Abstract Osteosarcoma (OS), the most prevalent primary bone malignancy in adolescents, is typically treated with cisplatin‐based chemotherapy. However, the development of cisplatin resistance often leads to relapse or metastasis, significantly impairing therapeutic efficacy. To tackle this issue, patient‐derived osteosarcoma organoids (OSOs) is established that accurately reflect the cellular composition and heterogeneity of the original tumors, as validated by single‐cell RNA sequencing, bulk RNA sequencing, and histopathology analysis.

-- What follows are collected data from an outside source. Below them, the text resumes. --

(* ===== verification/Terminal.v ===== *)
(** The terminal end to end: standard output and the shell's line editor, through the console
    server, on the serial port. *)

From S2P Require Import Prelude Bytes Uart Console Shell.

(** The interrupt of [Uart.port]: the next byte has arrived. *)
Definition port_irq_wait (irq : Z) : st port (result unit) := λ p,
  Done (Ok tt, mkPort (p_input p) true (p_busy p) (p_sent p)).
Lemma port_irq_wait_spec (p : port) :
  input p ≠ [] → wp (port_irq_wait IRQ) (λ r p', r = Ok tt ∧ after p [] p' ∧ rx_ready p') p.
Proof.
  intros Hin. unfold wp, port_irq_wait. split; [done|]. split; [split; [by rewrite app_nil_r|done]|].
  cbn in Hin |- *. unfold port_ready. cbn. destruct (p_input p); [done|done].
Qed.

Section terminal.
Context `{UartSpec D}.
Variable irq_wait : Z → st D (result unit).
Hypothesis irq_wait_spec : ∀ d, input d ≠ [] →
  wp (irq_wait IRQ) (λ r d', r = Ok tt ∧ after d [] d' ∧ rx_ready d') d.
Variable fuel : nat.
Hypothesis Hfuel : (tx_bound < fuel)%nat ∧ (1 < fuel)%nat.

(** [C39] Standard output through the console server: [io::write] of any bytes to descriptor
    1 or 2 sends exactly these bytes out of the serial port, in order, with a carriage
    return before each line feed, and returns their number; nothing of the input is lost.
    It holds for every device that behaves as [UartSpec] says. *)
Theorem console_write_correct fd buf d :
  fd = 1 ∨ fd = 2 → Forall is_byte buf →
  wp (io_write (serve_console irq_wait fuel) fd buf)
     (λ n d', n = Z.of_nat (length buf) ∧ sent d' = sent d ++ crlf buf ∧ input d' = input d) d.
Proof.
  intros Hfd Hb.
  exact (@io_write_wp D (console_server irq_wait irq_wait_spec fuel Hfuel) fd buf d _ Hfd Hb
           (λ s' H1 H2, conj eq_refl (conj H1 H2))).
Qed.

(** [C40] The shell's line editor, through the console server: for any keys typed, [read_line]
    returns the line the reference editor makes of them -- erase keys remove the last
    character, the enter key ends the line, a full line ends by itself -- echoes what the
    reference shows, consumes exactly the keys of the line and never writes outside of its
    80 bytes. *)
Theorem read_line_correct n buf d line echo rest :
  length buf = Z.to_nat LINE_LEN → (length (input d) < n)%nat →
  edit_line 79 [] (input d) = Some (line, echo, rest) →
  wp (read_line (serve_console irq_wait fuel) n buf)
     (λ r d', r.1 = Z.of_nat (length line) ∧ length r.2 = Z.to_nat LINE_LEN ∧ take (length line) r.2 = line ∧
        (length line <= 79)%nat ∧ sent d' = sent d ++ crlf echo ∧ input d' = rest) d.
Proof.
  intros Hl Hn He. unfold read_line.
  refine (@read_line_loop_wp D (console_server irq_wait irq_wait_spec fuel Hfuel) n [] buf d _ line echo rest
            (conj Hl eq_refl) _ Hn He _); [cbn; lia|].
  intros buf' s' [H1 H2] H3 H4 H5. done.
Qed.
End terminal.

(** "ok" and a line feed. *)
Lemma console_write_correct_witness :
  ∃ p', io_write (serve_console port_irq_wait 9) 1 [111; 107; 10] (mkPort [] false false []) = Done (3, p') ∧
    p_sent p' = [111; 107; 13; 10].
Proof.
  pose proof (console_write_correct port_irq_wait port_irq_wait_spec 9 ltac:(cbn; lia) 1 [111; 107; 10]
    (mkPort [] false false []) ltac:(by left) ltac:(by repeat (constructor; [done|]))) as H.
  destruct (proj1 (wp_Done _ _ _) H) as (n & p' & E & -> & Hs & _). exists p'. split; [exact E|exact Hs].
Defined.
(** The keys "pw", erase, "s", enter. *)
Lemma read_line_correct_witness :
  ∃ buf p', read_line (serve_console port_irq_wait 9) 9 (replicate 80 0) (mkPort [112; 119; 127; 115; 13] false false [])
    = Done (2, buf, p') ∧ take 2 buf = [112; 115].
Proof.
  pose proof (read_line_correct port_irq_wait port_irq_wait_spec 9 ltac:(cbn; lia) 9 (replicate 80 0)
    (mkPort [112; 119; 127; 115; 13] false false []) [112; 115] [112; 119; 8; 32; 8; 115; 10] []
    ltac:(by vm_compute) ltac:(cbn; lia) ltac:(by vm_compute)) as H.
  destruct (proj1 (wp_Done _ _ _) H) as ([n buf] & p' & E & H1 & _ & H2 & _). cbn [fst snd] in *. subst n.
  exists buf, p'. split; [exact E|exact H2].
Defined.
(* ===== verification/SerialCalls.v ===== *)
(** The kernel's use of the serial port: the process list ([list_all] of [task.rs]), and the system
    calls [sys_write] and [sys_read] of [syscall.rs], which are marked deprecated and which no
    branch of the dispatcher reaches.  The state is the kernel's and the device's. *)

From S2P Require Import Text Prelude Bytes Arch Page Memory Machine Pgtable Vm Trap Ipc Task Space Sched Inv IpcFacts Buffers BufferCalls Initrd Exec Kernel Traps Uart.

Section calls.
Context `{UartDevice D}.

(** ** The process list *)

Definition state_name (s : TaskState) : list Z :=
  match s with
  | Unused => str "UNUSED" | Ready => str "READY" | Running => str "RUNNING"
  | Sleeping => str "SLEEPING" | Zombie => str "ZOMBIE"
  end.
(** [{:<6} {:<6} {:<12} 0x{:08x} 0x{:08x}]. *)
Definition list_line (t : Task) : list Z :=
  let kind := if pid t =? IDLE_PID then str "IDLE" else str "USER" in
  let stack_top := if pid t =? IDLE_PID then kernel_stack t +' PAGE_SIZE -' 16 else USER_STACK_TOP in
  pad_right 6 (fmt_dec (pid t)) ++ [32] ++ pad_right 6 kind ++ [32] ++ pad_right 12 (state_name (state t)) ++
  str " 0x" ++ fmt_08x (entry t) ++ str " 0x" ++ fmt_08x stack_top.
Definition list_all (fuel : nat) (self : TaskManager) : st D unit :=
  _ ← kernel_println fuel [str "PID    TYPE   STATE        ENTRY      STACK_TOP "];
  _ ← kernel_println fuel [str "------ ------ ------------ ---------- ----------"];
  _ ← foreach (omap id (tasks self)) (λ t, kernel_println fuel [list_line t]);
  kernel_println fuel [str "total: "; fmt_dec (runnable_count self); str " runnable"].

(** ** The two system calls *)

Definition on_kernel {A} (m : K A) : st (kernel * D) A := λ s,
  match m s.1 with
  | Done (a, k) => Done (a, (k, s.2))
  | Panic => Panic
  | Diverge => Diverge
  end.
Definition on_uart {A} (m : st D A) : st (kernel * D) A := λ s,
  match m s.2 with
  | Done (a, d) => Done (a, (s.1, d))
  | Panic => Panic
  | Diverge => Diverge
  end.
(** [list_all] of the module: it unwraps the manager. *)
Definition global_list_all (fuel : nat) : st (kernel * D) unit :=
  m ← on_kernel (locked panic (get_self (λ m, m)));
  on_uart (list_all fuel m).

(** A byte goes out, with a carriage return before a line feed. *)
Definition echo (fuel : nat) (c : Z) : st (kernel * D) unit :=
  _ ← (if c =? 10 then on_uart (global_putc fuel 13) else mret tt);
  on_uart (global_putc fuel c).
Definition sys_write_byte (fuel : nat) (buf i : Z) : st (kernel * D) (result unit) :=
  o ← on_kernel (task_translate_user (buf +' i));
  match o with
  | None => mret Err
  | Some pa =>
      c ← on_kernel (on_machine (gets (λ h, load8 (mem h) pa)));
      _ ← echo fuel c;
      mret (Ok tt)
  end.
Definition sys_write (fuel : nat) (fd buf len : Z) : st (kernel * D) Z :=
  if negb (fd =? 1) && negb (fd =? 2) then mret usize_max
  else
    r ← try_foreach (seqZ 0 len) (sys_write_byte fuel buf);
    mret (match r with Ok _ => len | Err => usize_max end).

(** The loop of [sys_read], at index [i]; [fuel] bounds its turns, [tx] the waits of the
    transmitter.  [None]: a byte of the buffer is not mapped. *)
Fixpoint sys_read_loop (fuel tx : nat) (buf len i : Z) : st (kernel * D) (option Z) :=
  match fuel with
  | O => diverge
  | S fuel =>
      if i +' 1 <? len then
        o ← on_uart global_getc;
        match o with
        | None => sys_read_loop fuel tx buf len i
        | Some c =>
            let c := if c =? 13 then 10 else c in
            if (c =? 0x7f) || (c =? 8) then
              if 0 <? i then
                _ ← on_uart (puts tx [8; 32; 8]);
                sys_read_loop fuel tx buf len (i -' 1)
              else sys_read_loop fuel tx buf len i
            else
              pa ←! on_kernel (task_translate_user (buf +' i));
              _ ← on_kernel (on_machine (modify (set_mem (λ m, store8 m pa c))));
              _ ← echo tx c;
              let i := i +' 1 in
              if c =? 10 then mret (Some i) else sys_read_loop fuel tx buf len i
        end
      else mret (Some i)
  end.
Definition sys_read (fuel tx : nat) (fd buf len : Z) : st (kernel * D) Z :=
  if negb (fd =? 0) then mret usize_max
  else if len =? 0 then mret 0
  else
    o ← sys_read_loop fuel tx buf len 0;
    match o with
    | None => mret usize_max
    | Some i =>
        t ← on_kernel (task_translate_user (buf +' i));
        match t with
        | None => mret usize_max
        | Some pa =>
            _ ← on_kernel (on_machine (modify (set_mem (λ m, store8 m pa 0))));
            mret i
        end
    end.
End calls.

(** ** What they do *)

Section facts.
Context `{UartSpec D}.
Implicit Types (d : D) (s : tsys) (t : Task).

Lemma wp_on_uart {A} (m : st D A) (Q : A → kernel * D → Prop) k d :
  wp m (λ a d', Q a (k, d')) d → wp (on_uart m) Q (k, d).
Proof. unfold wp, on_uart. cbn [snd fst]. by destruct (m d) as [[]| |]. Qed.
Lemma wp_on_kernel {A} (m : K A) (Q : A → kernel * D → Prop) k d :
  wp m (λ a k', Q a (k', d)) k → wp (on_kernel m) Q (k, d).
Proof. unfold wp, on_kernel. cbn [snd fst]. by destruct (m k) as [[]| |]. Qed.

Lemma print_fmt_wp fuel pieces d (Q : unit → D → Prop) :
  (tx_bound < fuel)%nat → (∀ d', after d (crlf (concat pieces)) d' → Q tt d') → wp (print_fmt fuel pieces) Q d.
Proof.
  intros Hf HQ. apply (wp_foreach _ _ (λ dn d', after d (crlf (concat dn)) d')); [apply after_refl| |exact HQ].
  intros dn x rest d1 _ Hd1. apply puts_wp; [done|]. intros d2 Hd2.
  rewrite concat_app, crlf_app. cbn [concat]. rewrite app_nil_r. by apply (after_trans d _ _ d1).
Qed.
Lemma kernel_println_wp fuel pieces d (Q : unit → D → Prop) :
  (tx_bound < fuel)%nat → (∀ d', after d (crlf (concat pieces ++ [10])) d' → Q tt d') →
  wp (kernel_println fuel pieces) Q d.
Proof.
  intros Hf HQ. apply wp_bind, print_fmt_wp; [done|]. intros d1 Hd1. apply print_fmt_wp; [done|]. intros d2 Hd2.
  apply HQ. rewrite crlf_app. by apply (after_trans d _ _ d1).
Qed.
(** The process list has two lines of header, one line per task of the table, in the order of
    the slots, and the total; reading keys is not affected. *)
Definition list_text (m : TaskManager) : list Z :=
  str "PID    TYPE   STATE        ENTRY      STACK_TOP " ++ [10] ++
  str "------ ------ ------------ ---------- ----------" ++ [10] ++
  concat ((λ t, list_line t ++ [10]) <$> omap id (tasks m)) ++
  str "total: " ++ fmt_dec (runnable_count m) ++ str " runnable" ++ [10].
Lemma list_all_wp fuel m d (Q : unit → D → Prop) :
  (tx_bound < fuel)%nat → (∀ d', after d (crlf (list_text m)) d' → Q tt d') → wp (list_all fuel m) Q d.
Proof.
  intros Hf HQ. unfold list_all. apply wp_bind, kernel_println_wp; [done|]. intros d1 Hd1.
  apply wp_bind, kernel_println_wp; [done|]. intros d2 Hd2. apply wp_bind.
  apply (wp_foreach _ _ (λ dn d', after d2 (crlf (concat ((λ t, list_line t ++ [10]) <$> dn))) d')).
  - apply after_refl.
  - intros dn t rest d3 _ Hd3. apply kernel_println_wp; [done|]. intros d4 Hd4.
    rewrite fmap_app, concat_app, crlf_app. cbn [fmap list_fmap concat] in *. rewrite app_nil_r in *.
    by apply (after_trans d2 _ _ d3).
  - intros d3 Hd3. apply kernel_println_wp; [done|]. intros d4 Hd4. apply HQ.
    pose proof (after_trans _ _ _ _ _ Hd1 (after_trans _ _ _ _ _ Hd2 (after_trans _ _ _ _ _ Hd3 Hd4))) as Hall.
    rewrite <- !crlf_app in Hall. unfold list_text. cbn [concat] in Hall. rewrite ?app_nil_r, <- ?(assoc_L (++)) in Hall.
    exact Hall.
Qed.

(** [sys_write] by the running task: when every byte of the buffer can be read, exactly these bytes go
    out of the port, a carriage return before each line feed, and their number is the result; the kernel does not change. *)
Lemma echo_wp fuel c k d (Q : unit → kernel * D → Prop) :
  (tx_bound < fuel)%nat → (∀ d', after d (onlcr c) d' → Q tt (k, d')) → wp (echo fuel c) Q (k, d).
Proof.
  intros Hf HQ. unfold echo, onlcr in *. apply wp_bind. destruct (Z.eqb_spec c 10) as [->|Hne].
  - apply wp_on_uart, putc_wp; [done|]. intros d1 Hd1. apply wp_on_uart, putc_wp; [done|]. intros d2 Hd2.
    apply HQ. by apply (after_trans d [13] [10] d1).
  - apply wp_ret, wp_on_uart, putc_wp; [done|]. intros d1 Hd1. by apply HQ.
Qed.
Lemma translate_user_wp f n s t va (Q : option Z → kernel → Prop) :
  current (self s) = Some t → Q (translate (mem (hw s)) (pagetable t) va) (kern f n s) →
  wp (task_translate_user va) Q (kern f n s).
Proof.
  intros Ht HQ. apply wp_locked. apply wp_bind, wp_get_self. rewrite Ht. apply wp_on_hw. unfold wp.
  rewrite virt_to_phys_read. by destruct s.
Qed.
Lemma sys_write_wp f n s t fuel fd buf bs d (Q : Z → kernel * D → Prop) :
  (tx_bound < fuel)%nat → fd = 1 ∨ fd = 2 → current (self s) = Some t → user_bytes (mem (hw s)) t buf bs →
  (∀ d', after d (crlf bs) d' → Q (Z.of_nat (length bs)) (kern f n s, d')) →
  wp (sys_write fuel fd buf (Z.of_nat (length bs))) Q (kern f n s, d).
Proof.
  intros Hf Hfd Ht Hbs HQ. unfold sys_write.
  assert (negb (fd =? 1) && negb (fd =? 2) = false) as -> by (by destruct Hfd as [-> | ->]). apply wp_bind.
  apply (wp_try_foreach _ _ (λ dn kd, kd.1 = kern f n s ∧ after d (crlf (take (length dn) bs)) kd.2)).
  - split; [done|]. apply after_refl.
  - intros dn i rest [k d1] Hl [Hk Hd1]. cbn [fst snd] in Hk, Hd1. subst k.
    assert (i = Z.of_nat (length dn) ∧ (length dn < length bs)%nat) as [-> Hlt].
    { assert (seqZ 0 (Z.of_nat (length bs)) !! length dn = Some i) as Hi by (rewrite Hl; by apply list_lookup_middle).
      apply lookup_seqZ in Hi as [Hi ?]. lia. }
    destruct (lookup_lt_is_Some_2 bs (length dn) Hlt) as [b Hb]. pose proof (Hbs _ _ Hb) as Hu.
    unfold user_byte in Hu. apply fmap_Some in Hu as (pa & Hpa & Hb8).
    unfold sys_write_byte. apply wp_bind, wp_on_kernel, (translate_user_wp f n s t); [done|]. rewrite Hpa.
    apply wp_bind, wp_on_kernel, wp_on_machine, wp_gets. destruct s as [tm h]. cbn [self hw] in *.
    apply wp_bind, echo_wp; [done|]. intros d2 Hd2. apply wp_ret. cbn [fst snd]. split; [done|].
    rewrite length_app, Nat.add_1_r, (take_S_r _ _ _ Hb), crlf_app. change (crlf [b]) with (onlcr b ++ []).
    rewrite app_nil_r, Hb8. by apply (after_trans d _ _ d1).
  - intros [k d1] [Hk Hd1]. cbn [fst snd] in Hk, Hd1. subst k. apply wp_ret, HQ.
    rewrite length_seqZ, Nat2Z.id, take_ge in Hd1 by lia. done.
Qed.

(** [sys_read] never goes past the end of the buffer: the index stays below the length, so that the
    terminator has its place. *)
Lemma sys_read_loop_bound fuel tx buf len : ∀ i k d,
  0 ≤ i < len → len ≤ usize_max →
  match sys_read_loop fuel tx buf len i (k, d) with
  | Done (Some j, _) => 0 ≤ j < len
  | _ => True
  end.
Proof.
  induction fuel as [|fuel IH]; intros i k d Hi Hl; [done|]. cbn [sys_read_loop].
  unfold usize_max in *. assert (i +' 1 = i + 1) as Ei by (apply Z.mod_small; lia).
  rewrite Ei. destruct (Z.ltb_spec (i + 1) len) as [Hlt|]; [|done].
  unfold mbind, st_bind, on_uart, on_kernel. cbn [fst snd].
  destruct (global_getc d) as [[[c|] d1]| |]; [|by apply IH|done|done]. cbn [fst snd].
  set (c' := if c =? 13 then 10 else c). destruct (_ || _).
  { destruct (Z.ltb_spec 0 i); [|by apply IH]. destruct (puts _ _ _) as [[[] d2]| |]; [|done|done]. cbn [fst snd].
    assert (i -' 1 = i - 1) as -> by (apply Z.mod_small; lia). apply IH; lia. }
  unfold otry_bind, mbind, st_bind. cbn [fst snd].
  destruct (task_translate_user _ k) as [[[pa|] k1]| |]; [|done..]. cbn [fst snd].
  destruct (on_machine _ k1) as [[[] k2]| |]; [|done..]. cbn [fst snd].
  destruct (echo tx c' _) as [[[] [k3 d3]]| |]; [|done..].
  destruct (c' =? 10); [cbn; lia|]. apply IH; lia.
Qed.
End facts.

Cisplatin resistance is successfully induced in these OSOs, creating a clinically relevant model for investigating chemoresistance. Utilizing RNA sequencing in cisplatin‐resistance OSOs and CRISPR screening in OS cell line, ERCC6 is identified as a pivotal regulator of cisplatin resistance. Knockdown of ERCC6 markedly enhanced cisplatin sensitivity in vitro and in vivo. Mechanistically, ERCC6 interacts with HNRNPM, influencing the PI3K/AKT signaling pathway and alternative splicing of pre‐mRNA for BAX . Notably, the knockdown of ERCC6 and HNRNPM increased expression of full‐length BAX and reduced skipping of exon 2, thus promoting apoptosis. This exon skipping in BAX results in a frameshift and introduces a premature stop codon (TGA) within the BH3 domain. These findings underscore the utility of OSOs in elucidating resistance mechanisms and highlight ERCC6 and HNRNPM as potential therapeutic targets.